The result showed that 117 genes were shared in both the S_CK vs S_T group and the S_CK vs R_CK group, while the other 2087 DEGs were only observed in the S_CK vs R_CK group (Fig. 5a). We hypothesize that the shared genes in the S_CK vs S_T group might be the induced defensive genes, while the other 2087 DEGs might be the constitutive defensive genes to thrips in Caoyuan No.4. A heat map generated using the 117 shared DEGs was divided into 6 clusters (Fig. 5b, Table S4). For cluster 1, all the 27 DEGs in both S_CK and S_T were upregulated, while the genes of R_CK and R_T were downregulated. These genes were mainly enriched in stilbenoid, diarylheptanoid and gingerol biosynthesis. Cluster 2 contained 22 DEGs upregulated in S_CK, and related to purine metabolism, ubiquitin mediated proteolysis, and amino sugar and nucleotide sugar metabolism. Genes in cluster 3 mainly enriched in tyrosine metabolism, linoleic acid metabolism and alpha-linolenic acid metabolism, and showed lower expression in the S_CK group compared to other groups. For cluster 4, 19 genes were upregulated in the resistant cultivar (R_CK and R_T), but downregulated in the susceptible cultivar (S_CK and S_T). These genes were closely related to cutin, suberine and wax biosynthesis, sesquiterpenoid and triterpenoid biosynthesis, and steroid biosynthesis pathways. Genes in cluster 5 showed the opposite expression patterns to cluster 4. Specifically, 20 DEGs were upregulated in Caoyuan No.2 (S_CK and S_T), but downregulated in the Caoyuan No.4 cultivar (R_CK and R_T). These genes encoded cysteine-rich receptor-like protein kinase (4 genes), rust resistance kinase and WRKY transcription factor. Cluster 6 contained 6 DEGs that were upregulated in the resistant cultivar (R_CK and R_T), encoding nodule lectin. However, most DEGs were unnamed, and had an uncertain function in the heat map, which needs further study to understand their functions (Fig. 5b, TableS4). The other 2087 constitutive defensive genes in Caoyuan No.4 were mainly enriched in energy metabolism (41 genes), carbohydrate metabolism (35 genes), replication and repair (125 genes), translation (35 genes), environmental adaption (22 genes), and lipid metabolism (16 genes) (Fig. 5c, Table S5).
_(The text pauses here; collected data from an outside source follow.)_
(* ===== verification/FinalizationLoop.v ===== *)
(** * The finalization loop (services/finding-service/app.py)

    The world of the service is the map of capture-bound findings that wait for an
    outcome ([pending]), the bounded cache of those finalized early ([finalized]) and
    the effects it has had: rows persisted and messages sent, in order.  Handlers are
    [M world] computations: an exception keeps the effects already had, as it does in
    the code.  Times are integers of any fixed unit. *)

From S2P Require Import Prelude Order PyVal PyTime OrderedMap FindingLifecycle.
Set Default Proof Using "Type".

(** ** The quality cache *)

Record quality_entry := { qe_record : dict; qe_observed : Z; qe_received : Z }.
Record quality_cache := {
  qc_ttl : Z; qc_maximum : nat; qc_records : list (string * string * quality_entry)
}.

Definition quality_cache_new (ttl : Z) (maximum : Z) : res quality_cache :=
  check (negb ((ttl <=? 0) || (maximum <? 1))) ValueError;;
  Ok {| qc_ttl := ttl; qc_maximum := Z.to_nat maximum; qc_records := [] |}.

(** The sample a record carries: tenant, sensor and observation instant; [None] for
    a record the cache ignores. *)
Definition quality_sample (record : val) : option (string * string * Z * dict) :=
  match record with
  | VDict r =>
      guard_ (val_eq_str (dgetN "schema_version" r) "sensor-quality.v1");;
      tenant ← nonblank (dgetN "tenant_id" r);
      sensor ← nonblank (dgetN "sensor_id" r);
      guard_ (val_in_strs (dgetN "quality" r) ["good"; "degraded"; "blind"; "unknown"]);;
      match dgetN "reasons" r, dgetN "observed_at" r with
      | VList reasons, VStr at_ =>
          guard_ (forallb is_str reasons);;
          '(local, o) ← fromisoformat (replace_zulu at_);
          off ← o;
          Some (tenant, sensor, local - off, r)
      | _, _ => None
      end
  | _ => None
  end.

Definition quality_put (c : quality_cache) (record : val) (now : Z) : quality_cache :=
  match quality_sample record with
  | None => c
  | Some (tenant, sensor, observed, r) =>
      let key := (tenant, sensor) in
      let store :=
        {| qc_ttl := qc_ttl c; qc_maximum := qc_maximum c;
           qc_records := od_bound (qc_maximum c) (od_to_end key (od_set key
             {| qe_record := r; qe_observed := observed; qe_received := now |}
             (qc_records c))) |} in
      match od_get key (qc_records c) with
      | Some prior => if observed <=? qe_observed prior then c else store
      | None => store
      end
  end.

Definition quality_lookup (c : quality_cache) (tenant : val) (sensor : string) (now : Z) : dict :=
  match tenant with
  | VStr t =>
      match od_get (t, sensor) (qc_records c) with
      | None => [("quality", VStr "unknown"); ("reasons", VList [])]
      | Some e =>
          if (qc_ttl c <=? now - qe_received e) || (qc_ttl c <=? now - qe_observed e)
          then [("quality", VStr "unknown"); ("reasons", VList [VStr "STALE_QUALITY"])]
          else qe_record e
      end
  | _ => [("quality", VStr "unknown"); ("reasons", VList [])]
  end.

(** ** Pending findings *)

(** Tenant and finding id.  Ids are strings or missing; an id of another type is
    outside the model and raises. *)
Definition pkey : Type := string * option string.
Definition _pk (tenant fid : val) : res pkey :=
  t ← match tenant with
      | VNone => Ok "default"
      | VStr s => Ok (if str_truthy s then s else "default")
      | _ => Raise TypeError
      end;
  f ← match fid with VNone => Ok None | VStr s => Ok (Some s) | _ => Raise TypeError end;
  Ok (t, f).

Record entry := { e_finding : dict; e_delivered : bool; e_deadline : Z }.

Inductive effect :=
| Persist (f : dict)
| SendFinal (f : dict) (key : string)
| SendCapture (job : dict).

Record world := {
  pending : list (pkey * entry);
  finalized : list (pkey * (dict * bool));
  effects : list effect
}.
Definition set_pending (p : list (pkey * entry)) (w : world) : world :=
  {| pending := p; finalized := finalized w; effects := effects w |}.
Definition set_finalized (p : list (pkey * (dict * bool))) (w : world) : world :=
  {| pending := pending w; finalized := p; effects := effects w |}.
Definition emit (e : effect) (w : world) : world :=
  {| pending := pending w; finalized := finalized w; effects := effects w ++ [e] |}.

Section loop.
(** The two enrichers update a finding in place before its first delivery. *)
Context (cfg : config) (repr : val → string) (json_loads : string → option val)
  (enrich : dict → dict) (ch_enabled : bool) (MAX_FINALIZED : nat).

Definition _persist (f : dict) : M world unit :=
  if ch_enabled then modify (emit (Persist f)) else ret tt.

(** The partition key of a finding: its subject address, or its id. *)
Definition ip_value (any_role : bool) (e : val) : option val :=
  match e with
  | VDict d =>
      if val_eq_str (dgetN "type" d) "ip"
         && (any_role || val_in_strs (dgetN "role" d) ["src"; "subject"; "client"])
      then Some (dgetN "value" d) else None
  | _ => None
  end.
Definition _pkey (f : dict) : string :=
  let tenant := py_or (dgetN "tenant_id" f) (VStr "default") in
  let items := entities json_loads f in
  let ip := match default VNone (head (omap (ip_value false) items)) with
            | VNone => default VNone (head (omap (ip_value true) items))
            | v => v
            end in
  let base := if truthy ip then "ip:" +:+ py_str repr ip
              else py_str repr (py_or (dgetN "finding_id" f) (VStr "unkeyed")) in
  py_str repr tenant +:+ "|" +:+ base.

Definition send_final (f : dict) : M world unit := modify (emit (SendFinal f (_pkey f))).

(** Enriches the finding in place: the result is the finding every holder sees. *)
Definition _deliver_now (f : dict) : M world dict :=
  let f := enrich f in send_final f;* ret f.

Definition _emit_finalized (delivered : bool) (done : dict) : M world unit :=
  let done := if delivered then done else enrich done in
  _persist done;* send_final done.

(** [_pop_pending]: without a tenant the id must be unambiguous. *)
Definition _pop_pending (tenant fid : val) : M world (option entry) := λ w,
  match tenant with
  | VNone =>
      match _pk VNone fid with
      | Raise e => (w, Raise e)
      | Ok (_, f) =>
          match filter (λ kv : pkey * entry, kv.1.2 = f) (pending w) with
          | [(k, e)] => (set_pending (od_del k (pending w)) w, Ok (Some e))
          | _ => (w, Ok None)
          end
      end
  | _ =>
      match _pk tenant fid with
      | Raise e => (w, Raise e)
      | Ok k => (set_pending (od_del k (pending w)) w, Ok (od_get k (pending w)))
      end
  end.

Definition _remember_finalized (f : dict) (delivered : bool) : M world unit :=
  let* k := lift (_pk (dgetN "tenant_id" f) (dgetN "finding_id" f)) in
  modify (λ w, set_finalized
    (od_bound MAX_FINALIZED (od_to_end k (od_set k (f, delivered) (finalized w)))) w).

Definition captures (r : route) : bool := match r with final => false | _ => true end.
Definition delivers (r : route) : bool := match r with capture => false | _ => true end.

Definition _handle_candidate (lookup : lookup_fn) (cand : dict) (deadline_secs now : Z) :
    M world (dict * route) :=
  let* built := lift (build_finding cfg repr cand (Some lookup)) in
  let '(finding, r) := built in
  _persist finding;*
  let* finding := if delivers r then _deliver_now finding else ret finding in
  (if captures r then
     let* job := lift (capture_job repr json_loads finding) in
     modify (emit (SendCapture job));*
     let* fid := lift (dindex "finding_id" finding) in
     let* k := lift (_pk (dgetN "tenant_id" finding) fid) in
     modify (λ w, set_pending (od_set k
       {| e_finding := finding; e_delivered := delivers r; e_deadline := now + deadline_secs |}
       (pending w)) w)
   else ret tt);*
  ret (finding, r).

Definition _handle_result (result : dict) : M world unit :=
  let* entry := _pop_pending (dgetN "tenant_id" result) (dgetN "finding_id" result) in
  match entry with
  | Some e =>
      let* done := lift (apply_enrichment_result cfg repr (e_finding e) result) in
      _emit_finalized (e_delivered e) done
  | None =>
      let* k := lift (_pk (dgetN "tenant_id" result) (dgetN "finding_id" result)) in
      let* prev := read (λ w, od_get k (finalized w)) in
      modify (λ w, set_finalized (od_del k (finalized w)) w);*
      match prev with
      | None => ret tt
      | Some (f, _) =>
          let* done := lift (apply_enrichment_result cfg repr f result) in
          _emit_finalized true done
      end
  end.

(** What a timeout, a refusal or a failure does to a popped entry. *)
Definition finalize_early (e : entry) : M world unit :=
  let* done := lift (finalize_timeout cfg repr (e_finding e)) in
  _emit_finalized (e_delivered e) done;*
  _remember_finalized (if e_delivered e then done else enrich done) (e_delivered e).

Definition terminal_status (status : dict) : bool :=
  let state := dgetN "state" status in
  negb (val_eq_str state "completed") &&
  (match dgetN "armed" status with VBool false => true | _ => false end
   || val_in_strs state ["failed"; "rejected"; "refused"; "no_data"]).

Definition _handle_status (status : dict) : M world unit :=
  if terminal_status status then
    let* entry := _pop_pending (dgetN "tenant_id" status) (dgetN "finding_id" status) in
    match entry with Some e => finalize_early e | None => ret tt end
  else ret tt.

Definition due (now : Z) (p : list (pkey * entry)) : list pkey :=
  fst <$> filter (λ kv : pkey * entry, e_deadline kv.2 <= now) p.

Definition sweep_one (k : pkey) : M world unit :=
  let* e := read (λ w, od_get k (pending w)) in
  modify (λ w, set_pending (od_del k (pending w)) w);*
  match e with Some e => finalize_early e | None => raise KeyError end.

Definition _sweep_timeouts (now : Z) : M world unit :=
  let* keys := read (λ w, due now (pending w)) in
  for_each sweep_one keys.

(** ** Recovery after a restart *)

Definition _UNFINALIZED : list string := ["PENDING"; "REQUIRED"].

(** One JSON column of a row, decoded or dropped when empty. *)
Definition decode_column (f : dict) (k : string) : dict :=
  match dgetN k f with
  | VStr s =>
      if str_truthy s then match json_loads s with Some v => dset k v f | None => f end
      else List.filter (λ kv, negb (String.eqb kv.1 k)) f
  | VNone => List.filter (λ kv, negb (String.eqb kv.1 k)) f
  | _ => f
  end.

Definition recover_row (now : Z) (p : list (pkey * entry)) (r : dict) : res (list (pkey * entry)) :=
  let f := foldl decode_column r ["summary"; "iocs"; "source_events"; "observation_quality"] in
  let fid := dgetN "finding_id" f in
  if negb (truthy fid) || negb (val_in_strs (dgetN "enrichment_state" f) _UNFINALIZED) then Ok p
  else
    k ← _pk (dgetN "tenant_id" f) fid;
    Ok (od_set k {| e_finding := f; e_delivered := val_eq_str (dgetN "state" f) "FINAL";
                    e_deadline := now |} p).

Fixpoint pending_from_rows (now : Z) (p : list (pkey * entry)) (rows : list dict) :
    res (list (pkey * entry)) :=
  match rows with
  | [] => Ok p
  | r :: rows => p ← recover_row now p r; pending_from_rows now p rows
  end.

(** The paging loop; [query offset] is the answer of the database to the page at
    [offset], [None] for a failed query.  The result is the recovered map and whether
    recovery was complete; [None] means that the fuel ran out. *)
Context (query : nat → option (list dict)) (RECOVERY_PAGE RECOVERY_MAX : nat).

Fixpoint recovery_pages (fuel : nat) (now : Z) (p : list (pkey * entry)) (offset : nat) :
    option (list (pkey * entry) * bool) :=
  match fuel with
  | O => None
  | S fuel =>
      match query offset with
      | None => Some ([], false)
      | Some [] => Some (p, true)
      | Some rows =>
          match pending_from_rows now p rows with
          | Raise _ => Some ([], false)
          | Ok p =>
              let offset := (offset + length rows)%nat in
              if (length rows <? RECOVERY_PAGE)%nat then Some (p, true)
              else if (RECOVERY_MAX <=? offset)%nat then Some (p, false)
              else recovery_pages fuel now p offset
          end
      end
  end.

Definition _load_pending_from_ch (fuel : nat) (now : Z) : option (list (pkey * entry) * bool) :=
  if ch_enabled then recovery_pages fuel now [] 0 else Some ([], true).
End loop.

Lemma pop_pending_raises tenant fid w w' e : _pop_pending tenant fid w = (w', Raise e) → w' = w.
Proof.
  assert (tenant = VNone ∨ tenant ≠ VNone) as [->|Hne] by (destruct tenant; auto);
    unfold _pop_pending.
  - destruct (_pk VNone fid) as [[t f]|]; [|by intros [= <- _]].
    by destruct (filter _ _) as [|[? ?] [|]].
  - destruct tenant; try done; destruct (_pk _ fid); by intros [= <- _].
Qed.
3. qRT-PCR validation of differential expression genes (DEGs)
To confirm the reproducibility and accuracy of different gene expression identified through the RNA-Seq, 11 genes related to MAPK signaling pathway-plant (PNY01608.1, Fig. 6a), defense response (CAO02958.1, Fig. 6b), xyloglucan metabolic process (XP_003625695.1, Fig. 6c), cellulose biosynthetic process (XP_003595051.1, Fig. 6d), pectin biosynthetic process (XP_003595107.1, Fig. 6e), lipid biosynthetic process (XP_003626834.1, XP_003606194.2, Fig. 6f, g), plant-type secondary cell wall biogenesis (XP_003625615.2, Fig. 6h), lignin catabolic process (XP_013448882.1, Fig. 6i) and integral component of membrane (XP_012575371.1 and XP_003602504.1, Fig. 6j, k) were selected for qRT-PCR validation and analyzed to determine the TPM (RNA-Seq) value. The results showed that the expression patterns of the 11 selected genes except XP_003595051.1 obtained through qRT-PCR were all in accordance with the RNA-Seq value (Fig. 6).